A second malfunction is the economy itself as a provider of both remunerative work for young people and of affordable housing. Having left home, or care, it is hard to find a job. The unemployment rate for 16 to 24-year- olds is about l6 per cent, roughly twice the national average. And that is on the official figures. But as the Government's statistics exclude unemployed people not receiving benefits, which is the case for most 16- year-old and 17-year-olds, the true proportion is even higher.

Pay rates, too, are low for young people, rising from about 35 per cent of average earnings for under 18-year-olds to 75 per cent for 2l to 24- year-olds. At the same time, rents for privately owned properties have been rising faster than inflation, partly because those young people who are able to find well-paid work are less likely than formerly to buy their own place, preferring to rent until the property market stabilises. Thus a young person nowadays needs about pounds l,000 for deposit and rent in advance and yet is quite likely to be earning less than pounds 8,000 a year.

A third failure is the social security system. The helping hand of the state is no longer held out so generously along the way from dependence to independence. The Government has withdrawn or reduced benefits as an act of social policy rather than economy; it believes that young people should either have jobs which are sufficiently well-paid to provide them with the accommodation they require, or they should continue to live in the parental home. Thus 16 and 17-year-olds must attend a Youth Training Scheme for which they receive an allowance of pounds 29.50 to pounds 35 per week; there is no benefit if they drop out, as many do. And benefits for 18 to 24-year-olds are set at 79 per cent of the allowance given to 25-year- olds and older. As far as public housing goes, local authorities and housing associations give low priority to young single people; a fifth of councils simply will not include young single people on their waiting lists.

The upshot is that in this country there are 200,000 or so young people without a proper roof over their heads at any one time and the total is growing. And it is a deteriorating situation. The longer young people are homeless, the more health problems they have. A Children's Home survey of vulnerable young people living on their own found that a third had eaten only one meal or no meals at all during the previous 24 hours.
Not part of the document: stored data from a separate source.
(** * TermChat: the provider adapters, the command dispatcher, the
      credential store and the chat loop, embedded and verified

    The development follows the layout of the Python sources:

    - [PyStr]       the [str] methods the program calls;
    - [Json]        JSON payloads (what [response.json()] yields and what
                    is posted), the Python operations applied to them and
                    the exceptions they raise;
    - [EnvManager]  utils/env_manager.py: the provider table, the canned
                    replies, the .env file and the process environment;
    - [Chat]        messages, HTTP exchanges, and the effects of a
                    computation that may raise;
    - [Openrouter]  utils/openrouter.py: [UniversalLLMClient];
    - [Commands]    utils/commands.py: [handle_command], [show_history];
    - [Termchat]    termchat.py: one iteration of the [while True] loop;
    - [Spec]        the vocabulary of the statements and sample inputs;
    - [TableFacts], [OpenrouterFacts], [CommandsFacts], [EnvManagerFacts],
      [TermchatFacts]: what is proved of the provider table and of each
      source file.

    A Python [str] is modelled by its UTF-8 encoding, a [string] of
    bytes (a lone surrogate by its three bytes): a character is a lead
    byte with the continuation bytes that follow it.  [len], slices and
    subscripts count characters, not bytes;
    [strip] and [split] know the white space of [str.isspace] in the whole
    of Unicode.  The libraries the program calls (requests, python-dotenv,
    rich) are modelled by what the program relies on: the network is a
    function from requests to responses, [repr] of a payload is a
    parameter, the console is a log of what is handed to it. *)

From Stdlib Require Import ZArith Ascii String DecimalString List Bool Lia.
From stdpp Require Import base option list gmap strings.

Set Warnings "-register-all".

(* ===================================================================== *)
(** * Python string methods *)
(* ===================================================================== *)

Module PyStr.

Definition newline : string := String (ascii_of_nat 10) "".

(** A byte [10xxxxxx] continues the character that a lead byte began. *)
Definition is_continuation (a : ascii) : bool :=
  let n := nat_of_ascii a in
  (128 <=? n)%nat && (n <? 192)%nat.

(** [len(s)]: the number of characters. *)
Fixpoint len (s : string) : nat :=
  match s with
  | "" => 0
  | String a s' => if is_continuation a then len s' else S (len s')
  end.

(** [s[:n]] for [n >= 0]: the first [n] characters. *)
Fixpoint slice_to (n : nat) (s : string) : string :=
  match s with
  | "" => ""
  | String a s' =>
      if is_continuation a then String a (slice_to n s')
      else match n with
           | O => ""
           | S n' => String a (slice_to n' s')
           end
  end.

(** [s[n:]] for [n >= 0]: what follows the first [n] characters. *)
Fixpoint slice_from (n : nat) (s : string) : string :=
  match s with
  | "" => ""
  | String a s' =>
      if is_continuation a then slice_from n s'
      else match n with
           | O => s
           | S n' => slice_from n' s'
           end
  end.

(** [s[i]] for [i >= 0]; [None] where Python raises IndexError. *)
Definition char_at (i : nat) (s : string) : option string :=
  match slice_to 1 (slice_from i s) with
  | "" => None
  | c => Some c
  end.

(** [str.isspace] on a 7-bit character: TAB, LF, VT, FF, CR, the four
    separators 0x1c-0x1f and the blank. *)
Definition is_space (a : ascii) : bool :=
  let n := nat_of_ascii a in
  ((9 <=? n)%nat && (n <=? 13)%nat) || ((28 <=? n)%nat && (n <=? 32)%nat).

(** The number of bytes of the white-space character that [s] begins
    with, [0] when it begins with none.  White space is what
    [str.isspace] accepts: the 7-bit characters of [is_space], U+0085
    and U+00A0 (C2 85, C2 A0), U+1680 (E1 9A 80), U+2000 to U+200A,
    U+2028, U+2029 and U+202F (E2 80 80-8A, A8, A9, AF), U+205F
    (E2 81 9F) and U+3000 (E3 80 80). *)
Definition space_len (s : string) : nat :=
  match s with
  | "" => 0
  | String a rest =>
      let n := nat_of_ascii a in
      if is_space a then 1
      else if (n =? 194)%nat then
        match rest with
        | String b _ =>
            let m := nat_of_ascii b in
            if (m =? 133)%nat || (m =? 160)%nat then 2 else 0
        | "" => 0
        end
      else if (n =? 225)%nat then
        match rest with
        | String b (String c _) =>
            if (nat_of_ascii b =? 154)%nat && (nat_of_ascii c =? 128)%nat
            then 3 else 0
        | _ => 0
        end
      else if (n =? 226)%nat then
        match rest with
        | String b (String c _) =>
            let m := nat_of_ascii b in
            let k := nat_of_ascii c in
            if ((m =? 128)%nat
                && (((128 <=? k)%nat && (k <=? 138)%nat)
                    || (k =? 168)%nat || (k =? 169)%nat || (k =? 175)%nat))
               || ((m =? 129)%nat && (k =? 159)%nat)
            then 3 else 0
        | _ => 0
        end
      else if (n =? 227)%nat then
        match rest with
        | String b (String c _) =>
            if (nat_of_ascii b =? 128)%nat && (nat_of_ascii c =? 128)%nat
            then 3 else 0
        | _ => 0
        end
      else 0
  end.

Definition lower_ascii (a : ascii) : ascii :=
  let n := nat_of_ascii a in
  if (65 <=? n)%nat && (n <=? 90)%nat then ascii_of_nat (n + 32) else a.

Definition upper_ascii (a : ascii) : ascii :=
  let n := nat_of_ascii a in
  if (97 <=? n)%nat && (n <=? 122)%nat then ascii_of_nat (n - 32) else a.

(** [s.lower()], as far as the program can tell: the 7-bit capitals
    become small letters, and so does U+212A KELVIN SIGN (E2 84 AA),
    the one character outside the 7-bit range whose lower case lies
    within it.  The other characters are left as they are; Python maps
    some of them to characters that are outside the 7-bit range too, so
    the comparisons of the program, all with 7-bit words, come out as in
    Python. *)
Fixpoint lower (s : string) : string :=
  match s with
  | "" => ""
  | String a s1 =>
      if (nat_of_ascii a =? 226)%nat then
        match s1 with
        | String b (String c rest) =>
            if (nat_of_ascii b =? 132)%nat && (nat_of_ascii c =? 170)%nat
            then String "k" (lower rest)
            else String a (lower s1)
        | _ => String a (lower s1)
        end
      else String (lower_ascii a) (lower s1)
  end.
(* ===== verification/_CoqProject ===== *)
-Q . S2P
Prelude.v
Wire.v
MsgTx.v
ScriptError.v
ScriptNum.v
Stack.v
Opcode.v
Tokenizer.v
Standard.v
Crypto.v
Taproot.v
SigCache.v
SigHash.v
ChainParams.v
MsgBlock.v
BlockCache.v
Engine.v
EngineSafety.v
EngineExec.v
EngineSpend.v
EngineOps.v
EngineCond.v
Work.v
BlockIndex.v
Difficulty.v
Subsidy.v
RuleError.v
Compress.v
TxRules.v
Merkle.v
UtxoView.v
Ledger.v
ConnectBlock.v
ConnectSpec.v
UtxoStore.v
SizeHelper.v
UtxoCache.v
UtxoCacheSpec.v
ChainView.v
Disconnect.v
ChainIO.v
ChainState.v
Reorg.v
Replay.v
ConnectTotal.v
ChainSpec.v
BlockRules.v
RulesTotal.v
Orphans.v
Checkpoints.v
ChainFrame.v
ChainTotal.v
Process.v
ProcessSpec.v
ProcessTotal.v
Start.v
Recover.v
StartSpec.v
Running.v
And a minority, too, finally turn to petty crime.

Beyond altering the dynamics of family life or the operation of the economy, what can be done? I am chairing an inquiry commissioned by 10 charities. So far as I can see, the sort of actions that could make the greatest difference would be to:

Reverse the cuts in benefits for young people - the cost of living for the unemployed is the same whether you are below or above the age of 25.

Put a lot of work into preparing young people leaving care for the harsh world outside. They need transitional support. They are put out into the world by 18 whereas the average age for leaving the parental home is 22.

Support education initiatives such as the interesting "peer" education project in Newcastle where young people with experience of homelessness talk to young people who have not yet left home or care. They tell them about housing rights and opportunities and generally help them prepare for the journey from dependence to independence.

But, most of all, the seriousness of the issue has to be recognised. Social problems constantly come up into the headlines and then as swiftly disappear, their novelty value exhausted. Last week it was curfews for kids. What will it be tomorrow? It won't be the young homeless. We have become too used to them. The consequences of such blindness may cost us dear.